WHAT YOU NEED TO DO: Check each line below for the word "else" and give the count alone.

────────────────

(* ===== verification/IrRegistry.v ===== *)
(** * Named emitters: [src/core/ir_registry.cpp]

    Every method is one step under the mutex; an emitter runs after the lock is released.
    An emitter is a function of the document; the empty [std::function] is [None]. *)
From S2P Require Import Prelude Html HtmlTree Dom Ir IrCodec IrIml.

Abbreviation Emitter := (dom -> nat -> result bytes).

Record IrEmitterRegistry := { text_ : gmap bytes Emitter; binary_ : gmap bytes Emitter }.

Definition emit_events_text (d : dom) (root : nat) : result bytes :=
  events ← emit_prowse_events d root; Ret (encode_prowse_events_ndjson events).

Definition new_registry : IrEmitterRegistry :=
  {| text_ := <[lit "events" := emit_events_text]>
               {[lit "iml" := fun d root => Ret (emit_prowse_iml d root)]};
     binary_ := {[lit "vtd" := emit_prowse_vtd]} |}.

Definition register_text (name : bytes) (emitter : option Emitter) (r : IrEmitterRegistry) : bool * IrEmitterRegistry :=
  match emitter with
  | Some f => if nonempty name then (true, {| text_ := <[name := f]> (text_ r); binary_ := binary_ r |}) else (false, r)
  | None => (false, r)
  end.

Definition register_binary (name : bytes) (emitter : option Emitter) (r : IrEmitterRegistry) : bool * IrEmitterRegistry :=
  match emitter with
  | Some f => if nonempty name then (true, {| text_ := text_ r; binary_ := <[name := f]> (binary_ r) |}) else (false, r)
  | None => (false, r)
  end.

Definition has_key (name : bytes) (m : gmap bytes Emitter) : bool := bool_decide (is_Some (m !! name)).

Definition unregister (name : bytes) (r : IrEmitterRegistry) : bool * IrEmitterRegistry :=
  (has_key name (text_ r) || has_key name (binary_ r),
   {| text_ := delete name (text_ r); binary_ := delete name (binary_ r) |}).

Definition built_in_text (name : bytes) : bool := (name =s lit "events") || (name =s lit "iml").
Definition built_in_binary (name : bytes) : bool := name =s lit "vtd".

Definition clear_custom (r : IrEmitterRegistry) : IrEmitterRegistry :=
  {| text_ := filter (fun p => built_in_text p.1 = true) (text_ r);
     binary_ := filter (fun p => built_in_binary p.1 = true) (binary_ r) |}.

Definition contains (name : bytes) (r : IrEmitterRegistry) : bool :=
  has_key name (text_ r) || has_key name (binary_ r).

Definition emitter_names (r : IrEmitterRegistry) : list bytes :=
  merge_sort key_order ((map_to_list (text_ r)).*1 ++ (map_to_list (binary_ r)).*1).

(** An unknown name is [None]. *)
Definition emit_from (m : gmap bytes Emitter) (d : dom) (root : nat) (name : bytes) : result (option bytes) :=
  match m !! name with
  | None => Ret None
  | Some f => out ← f d root; Ret (Some out)
  end.

Definition emit_text (d : dom) (root : nat) (name : bytes) (r : IrEmitterRegistry) : result (option bytes) :=
  emit_from (text_ r) d root name.
Definition emit_binary (d : dom) (root : nat) (name : bytes) (r : IrEmitterRegistry) : result (option bytes) :=
  emit_from (binary_ r) d root name.

(** A name registered both ways is listed twice. *)
Example name_listed_twice :
  emitter_names (register_text (lit "vtd") (Some (fun _ _ => Ret [])) new_registry).2 =
  [lit "events"; lit "iml"; lit "vtd"; lit "vtd"].
Proof. vm_compute. reflexivity. Qed.

(** Clearing the custom emitters brings back neither a replaced nor an unregistered
    built-in one. *)
Example clear_keeps_replacement :
  emit_text sample 0 (lit "iml")
    (clear_custom (register_text (lit "iml") (Some (fun _ _ => Ret (lit "mine"))) new_registry).2) =
    Ret (Some (lit "mine")) /\
  emit_text sample 0 (lit "iml") (clear_custom (unregister (lit "iml") new_registry).2) = Ret None.
Proof. split; vm_compute; reflexivity. Qed.

Lemma emit_from_filter (P : bytes -> bool) m d root name :
  emit_from (filter (fun p => P p.1 = true) m) d root name = if P name then emit_from m d root name else Ret None.
Proof.
  unfold emit_from. destruct (P name) eqn:E.
  - destruct (m !! name) as [f|] eqn:Em.
    + by rewrite (map_lookup_filter_Some_2 _ _ _ f).
    + by rewrite map_lookup_filter_None_2 by auto.
  - rewrite map_lookup_filter_None_2; [done|]. right. intros f _. cbn. congruence.
Qed.

Lemma has_key_elem name m : has_key name m = true <-> name ∈ (map_to_list m).*1.
Proof.
  unfold has_key. rewrite bool_decide_eq_true, list_elem_of_fmap. split.
  - intros [f Hf]. exists (name, f). split; [done|]. by apply elem_of_map_to_list.
  - intros ([n f] & -> & Hf). apply elem_of_map_to_list in Hf. eauto.
Qed.

(** ** Properties *)

(** The registry is a pair of maps from names to emitters: registering under a name
    changes what that name, and no other, emits, and is refused only for an empty name
    or emitter; unregistering makes the name unknown both ways; clearing keeps exactly
    the emitters that are under a built-in name; and the names are listed in order,
    each once for every map that has it. *)
Theorem registry_spec r name f d root other :
  (let '(ok, r') := register_text name (Some f) r in
   ok = nonempty name /\
   emit_text d root other r' =
     (if nonempty name && (other =s name) then out ← f d root; Ret (Some out) else emit_text d root other r) /\
   emit_binary d root other r' = emit_binary d root other r) /\
  (let '(known, r') := unregister name r in
   known = contains name r /\
   emit_text d root other r' = (if other =s name then Ret None else emit_text d root other r) /\
   emit_binary d root other r' = (if other =s name then Ret None else emit_binary d root other r)) /\
  emit_text d root other (clear_custom r) = (if built_in_text other then emit_text d root other r else Ret None) /\
  emit_binary d root other (clear_custom r) = (if built_in_binary other then emit_binary d root other r else Ret None) /\
  Sorted key_order (emitter_names r) /\
  emitter_names r ≡ₚ (map_to_list (text_ r)).*1 ++ (map_to_list (binary_ r)).*1 /\
  (contains other r = true <-> other ∈ emitter_names r).
Proof.
  assert (Hp : emitter_names r ≡ₚ (map_to_list (text_ r)).*1 ++ (map_to_list (binary_ r)).*1) by apply merge_sort_Permutation.
  split_and!.
  - unfold register_text. destruct (nonempty name) eqn:En; cbn [andb]; [|done]. split; [done|].
    split; [|done]. unfold emit_text, emit_from. cbn [text_]. destruct (other =s name) eqn:E.
    + apply bool_decide_eq_true in E as ->. by rewrite lookup_insert_eq.
    + apply bool_decide_eq_false in E. by rewrite lookup_insert_ne by done.
  - unfold unregister. split; [done|]. unfold emit_text, emit_binary, emit_from. cbn [text_ binary_].
    destruct (other =s name) eqn:E.
    + apply bool_decide_eq_true in E as ->. by rewrite !lookup_delete_eq.
    + apply bool_decide_eq_false in E. by rewrite !lookup_delete_ne by done.
  - apply (emit_from_filter built_in_text).
  - apply (emit_from_filter built_in_binary).
  - apply Sorted_merge_sort, _.
  - exact Hp.
  - rewrite Hp, elem_of_app, <- !has_key_elem. unfold contains. by rewrite orb_true_iff.
Qed.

────────────────

TASK RESULT: 8